I’m going to give Mike the benefit of the doubt here. He’s the MLB equivalent of Mike D’Antoni. He has a style of play (for better or worse) and excels at getting players to buy into that system. The Angels have a proven track record of getting strong performances from players. That is Scioscia’s responsibility. He’ll benefit, even if its just a coincidence.

The Angels appear to be ready to lose a plus arm, and two bats that are difficult to value. In that respect they are actually in better shape than both the Red Sox and Yankees, who risk losing more valuable players.

The Angels also benefit from playing in a weak division. At times Texas has appeared to be on the brink of challenging them, but that has yet to materialize. I doubt it will next season. The weak competition allows the Angels to mix and match more than their AL East counterparts during the regular season. Combine their shrewdness with the youth of most of their players and they seem poised to stay contenders, at least in the AL West, for years to come.

Before I close, I came across this photo while searching for links for this post. That’s pretty much how I imagined Derek Jeter spent his offseasons.

2 thoughts on “Know your enemy: The Los Angeles Angels

  1. I've always thought the "WAR converted to deserved salary" scale was way too simplistic. Maybe I'm misunderstanding how it is calculated, but I think they just take total MLB payroll and divide by total MLB WAR and using that they determined that teams spent approximately $4.5M per win above a .300 winning percentage. Wouldn't that figure be HEAVILY skewed by the teams at the top of the payroll scale, most notably the Yankees? The Marlins won 87 games with only one player making more than $4.5M, and no one else really coming close. They didn't pay anywhere near that much for their 38 wins above a replacement-level team, whereas the Yankees no doubt paid far more apiece for their 54.
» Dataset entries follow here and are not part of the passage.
(** X8. The candidates of a returned match are at most three, none is the
    empty string, and each is the mapper's entry for the type name, the
    cleaned relay name, or the type name itself. *)
Theorem candidates_wellformed (type : GraphQLOutputType)
    (mapper : option MirageGraphQLMapper) (mirageServer : option MirageServer)
    (m : RootQueryResolverMatch) :
  findMatchingModelsForType type mapper mirageServer = Returns m →
  let n := name (unwrap type) in
  length (modelNameCandidates m) ≤ 3
  ∧ ∀ x, x ∈ modelNameCandidates m →
      x ≠ EmptyString
      ∧ (mappedModelName mapper n = Some x
         ∨ cleanRelayConnectionName n = Some x
         ∨ x = n).
Proof.
  unfold findMatchingModelsForType.
  rewrite MirageProofs.filterBoolean_candidates.
  set (candidates := candidate _ ++ candidate _ ++ candidate _).
  destruct (rethrow _ _) as [found|]; unfold mbind, completion_bind, mret,
    completion_ret; [|discriminate].
  intros [= <-]; cbn [modelNameCandidates]. unfold candidates. split.
  - rewrite !length_app.
    assert (∀ x, length (candidate x) ≤ 1) as Hone.
    { intros [s|]; simpl; [destruct (String.eqb s EmptyString)|]; simpl; lia. }
    pose proof (Hone (mappedModelName mapper (name (unwrap type)))).
    pose proof (Hone (cleanRelayConnectionName (name (unwrap type)))).
    pose proof (Hone (Some (name (unwrap type)))). lia.
  - intros x [Hx|[Hx|Hx]%elem_of_app]%elem_of_app;
      apply MirageProofs.candidate_nonempty in Hx as [Hne Hx];
      (split; [exact Hne|]); [by left | by right; left | right; right].
    by injection Hx.
Qed.

(** X9. When no candidate has a collection, the collection is looked up
    under [undefined]: if that lookup throws, the error names the model
    [undefined] and quotes the message of what was thrown; if it returns,
    the match has no model name. *)
Theorem no_candidate_matches (type : GraphQLOutputType)
    (mapper : option MirageGraphQLMapper) (server : MirageServer) :
  let n := name (unwrap type) in
  let candidates :=
    candidate (mappedModelName mapper n)
    ++ candidate (cleanRelayConnectionName n)
    ++ candidate (Some n) in
  (∀ x, x ∈ candidates → collectionForType server x ≠ Returns true) →
  findMatchingModelsForType type mapper (Some server)
  = match schema_all server None with
    | Returns found =>
      Returns {| models := from_option collection_models undefined found;
                 matchedModelName := None;
                 modelNameCandidates := candidates |}
    | Throws e =>
      Throws (Error ("Unable to look up collection for undefined on mirage schema, received error:"
                     +:+ newline +:+ message e))
    end.
Proof.
  intros n candidates Hnone.
  unfold findMatchingModelsForType. fold n.
  rewrite MirageProofs.filterBoolean_candidates. fold candidates.
  rewrite find_nothing.
  - step. by destruct (schema_all server None).
  - intros x Hx. apply hasCollection_false. by apply Hnone.
Qed.

(** X10. Without a mirage server no candidate is matched and the lookup
    throws: [findMatchingModelsForType] throws an [Error] that names the
    model [undefined] and quotes the message of the [TypeError], and so
    does the resolver on every field whose return type is not a scalar. *)
Theorem without_mirage_server (p : Parent) (a : Args) (c : Ctx) (i : Info) :
  mirageServer (extractDependencies c) = None →
  let lookupError :=
    Error ("Unable to look up collection for undefined on mirage schema, received error:"
           +:+ newline +:+ message undefinedServerError) in
  findMatchingModelsForType (returnType i)
    (mirageMapper (extractDependencies c)) None = Throws lookupError
  ∧ (isScalarType (unwrap (returnType i)) = false →
     mirageRootQueryResolver p a c i = Throws lookupError).
Proof.
  intros Hserver lookupError.
  assert (∀ mapper, findMatchingModelsForType (returnType i) mapper None
                    = Throws lookupError) as Hfind.
  { intros mapper. unfold findMatchingModelsForType.
    rewrite find_nothing; [reflexivity|]. by intros x _. }
  split; [apply Hfind|].
  intros Hscalar. unfold mirageRootQueryResolver, queryModels.
  rewrite Hscalar, Hserver. cbn [andb negb]. by rewrite Hfind.
Qed.

(** X14. When the lookup of the matched collection throws, the error
    that [findMatchingModelsForType] throws names the matched model and
    quotes the message of what was thrown. *)
Theorem matched_lookup_error (type : GraphQLOutputType)
    (mapper : option MirageGraphQLMapper) (server : MirageServer)
    (pre post : list string) (modelName : string) (e : Thrown) :
  let n := name (unwrap type) in
  candidate (mappedModelName mapper n)
  ++ candidate (cleanRelayConnectionName n)
  ++ candidate (Some n) = pre ++ modelName :: post →
  (∀ x, x ∈ pre → collectionForType server x ≠ Returns true) →
  collectionForType server modelName = Returns true →
  schema_all server (Some modelName) = Throws e →
  findMatchingModelsForType type mapper (Some server)
  = Throws (Error ("Unable to look up collection for " +:+ modelName
                   +:+ " on mirage schema, received error:"
                   +:+ newline +:+ message e)).
Proof.
  intros n Hsplit Hpre Hc Hall.
  unfold findMatchingModelsForType. fold n.
  rewrite MirageProofs.filterBoolean_candidates, Hsplit.
  rewrite MirageProofs.find_first.
  - step. by rewrite Hall.
  - intros x Hx. apply hasCollection_false. by apply Hpre.
  - by apply MirageProofs.hasCollection_spec.
Qed.

End Matching.

Section Resolving.
Context {T : Types} {I : Imports}.

(** X11. Without a mapper there is no field filter: a field resolving to
    a scalar always throws the error that recommends one, a field of
    another type goes from the model lookup straight to pagination or
    return-type coercion, and an [AutoResolverError] never reports a field
    filter. *)
Theorem without_mapper (p : Parent) (a : Args) (c : Ctx) (i : Info) :
  mirageMapper (extractDependencies c) = None →
  let deps := extractDependencies c in
  let errorMeta := initialErrorMeta p a c i None in
  (isScalarType (unwrap (returnType i)) = true →
     mirageRootQueryResolver p a c i
     = Throws (Error (scalarsCannotBeAutoResolved i)))
  ∧ (isScalarType (unwrap (returnType i)) = false →
       mirageRootQueryResolver p a c i
       = (m ← findMatchingModelsForType (returnType i) None (mirageServer deps);
          coerceResult a i (setMatch errorMeta m) (models m)))
  ∧ (∀ t meta,
       mirageRootQueryResolver p a c i = Throws (AutoResolverError t meta) →
       hasFieldFilter meta = false ∧ usedFieldFilter meta = false).
Proof.
  intros Hmapper deps errorMeta.
  assert (fieldFilterFor deps i = None) as Hff.
  { unfold fieldFilterFor, deps. by rewrite Hmapper. }
  assert (isScalarType (unwrap (returnType i)) = false →
          mirageRootQueryResolver p a c i
          = (m ← findMatchingModelsForType (returnType i) None (mirageServer deps);
             coerceResult a i (setMatch errorMeta m) (models m))) as Hobject.
  { intros Hscalar. unfold mirageRootQueryResolver, queryModels.
    fold deps. rewrite Hff, Hscalar. unfold deps at 1. rewrite Hmapper.
    cbn [andb negb]. fold errorMeta.
    by destruct (findMatchingModelsForType _ _ _). }
  assert (isScalarType (unwrap (returnType i)) = true →
          mirageRootQueryResolver p a c i
          = Throws (Error (scalarsCannotBeAutoResolved i))) as Hscalars.
  { intros Hscalar. unfold mirageRootQueryResolver, queryModels.
    fold deps. by rewrite Hff, Hscalar. }
  split; [exact Hscalars|]. split; [exact Hobject|].
  intros t meta.
  destruct (isScalarType (unwrap (returnType i))) eqn:Hscalar.
  - rewrite Hscalars by reflexivity. discriminate.
  - rewrite Hobject by reflexivity.
    destruct (findMatchingModelsForType _ _ _) as [m|e] eqn:Hfind; step.
    + intros Hthrow.
      destruct (MirageProofs.coerceResult_throws _ _ _ _ _ Hthrow) as [t' [= _ ->]].
      done.
    + intros [= ->]. revert Hfind. unfold findMatchingModelsForType.
      destruct (withSchema _ _); step; discriminate.
Qed.

(** X12. The field-filter flags of an [AutoResolverError] tell where the
    resolver failed. With [usedFieldFilter] set, the filter had returned
    and the failure is in the pagination or coercion of what it returned.
    With [hasFieldFilter] set and [usedFieldFilter] not, the failure is in
    the list coercion before the filter or in the filter itself. With
    [hasFieldFilter] not set there is no filter for the field. *)
Theorem field_filter_flags_locate_failure (p : Parent) (a : Args) (c : Ctx)
    (i : Info) (t : Thrown) (meta : AutoResolverErrorMeta) :
  mirageRootQueryResolver p a c i = Throws (AutoResolverError t meta) →
  let deps := extractDependencies c in
  let fieldFilter := fieldFilterFor deps i in
  let errorMeta := initialErrorMeta p a c i fieldFilter in
  (usedFieldFilter meta = true →
     hasFieldFilter meta = true
     ∧ ∃ meta1 result1 filter l filtered,
         queryModels deps i fieldFilter errorMeta = Returns (meta1, result1)
         ∧ fieldFilter = Some filter
         ∧ coerceToList result1 = Returns l
         ∧ filter (orEmpty l) p a c i = Returns filtered
         ∧ meta = setUsedFieldFilter meta1
         ∧ coerceResult a i meta filtered = Throws (AutoResolverError t meta))
  ∧ (usedFieldFilter meta = false → hasFieldFilter meta = true →
       ∃ result1 filter,
         queryModels deps i fieldFilter errorMeta = Returns (meta, result1)
         ∧ fieldFilter = Some filter
         ∧ (coerceToList result1 = Throws t
            ∨ ∃ l, coerceToList result1 = Returns l
                   ∧ filter (orEmpty l) p a c i = Throws t))
  ∧ (hasFieldFilter meta = false →
       usedFieldFilter meta = false ∧ fieldFilter = None).
Proof.
  intros Hthrow deps fieldFilter errorMeta.
  unfold mirageRootQueryResolver in Hthrow. fold deps fieldFilter errorMeta in Hthrow.
  destruct (queryModels deps i fieldFilter errorMeta) as [[m1 r1]|e1] eqn:Hq.
  2:{ destruct (MirageProofs.queryModels_throws _ _ _ _ _ Hq) as [msg ->].
      step. discriminate. }
  destruct (MirageProofs.queryModels_accumulated p a c i m1 r1 Hq)
    as (_ & _ & _ & _ & _ & _ & Hhas & Hused & _).
  fold deps fieldFilter in Hhas.
  assert (fieldFilter = fieldFilterFor deps i) as Hff by reflexivity.
  clearbody fieldFilter. step.
  destruct fieldFilter as [filter|]; step.
  - destruct (coerceToList r1) as [l|t1] eqn:Hl; step.
    + destruct (filter (orEmpty l) p a c i) as [filtered|t2] eqn:Hfl; step.
      * destruct (MirageProofs.coerceResult_throws _ _ _ _ _ Hthrow)
          as [t' [= <- ->]].
        split; [|split].
        -- intros _. split; [exact Hhas|].
           by exists m1, r1, filter, l, filtered.
        -- simpl. discriminate.
        -- simpl. rewrite Hhas. discriminate.
      * injection Hthrow as <- <-. split; [|split].
        -- rewrite Hused. discriminate.
        -- intros _ _. exists r1, filter. split; [reflexivity|].
           split; [reflexivity|]. right. by exists l.
        -- rewrite Hhas. discriminate.
    + injection Hthrow as <- <-. split; [|split].
      * rewrite Hused. discriminate.
      * intros _ _. exists r1, filter. split; [reflexivity|].
        split; [reflexivity|]. by left.
      * rewrite Hhas. discriminate.
  - destruct (MirageProofs.coerceResult_throws _ _ _ _ _ Hthrow)
      as [t' [= <- ->]].
    split; [|split].
    + rewrite Hused. discriminate.
    + rewrite Hhas. discriminate.
    + intros _. by split.
Qed.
  2. I'm inclined to agree, but it can be difficult to find and research the best available statistic for these pieces. VORP and UZR have what I consider to be serious flaws as well. For example, VORP assumes all replacement players come from the same pool. It doesn't actually adjust to each player's position. Instead, certain positions are given the benefit of the doubt and others are penalized. This creates a bias, which is surprising given that it would be fairly simple to adjust on a position-by-position basis. A call-up first basemen is not a call-up catcher. UZR doesn't take into consideration anything hit in the air to an infielder, which is why guy's like Tex and Jeter rank so poorly in it. Your criticism of WAR coverted to deserved salary is right on the mark. If I were making the Stat I would use a scaling mechanism to reflect average payroll across teams. My rule for using a given sabremetric is if it more or less does what it should and is widely recognized. So far, WAR – Salary, VORP and UZR are 2 for 2, flaws aside. I heartily welcome suggestions on better statistics to use.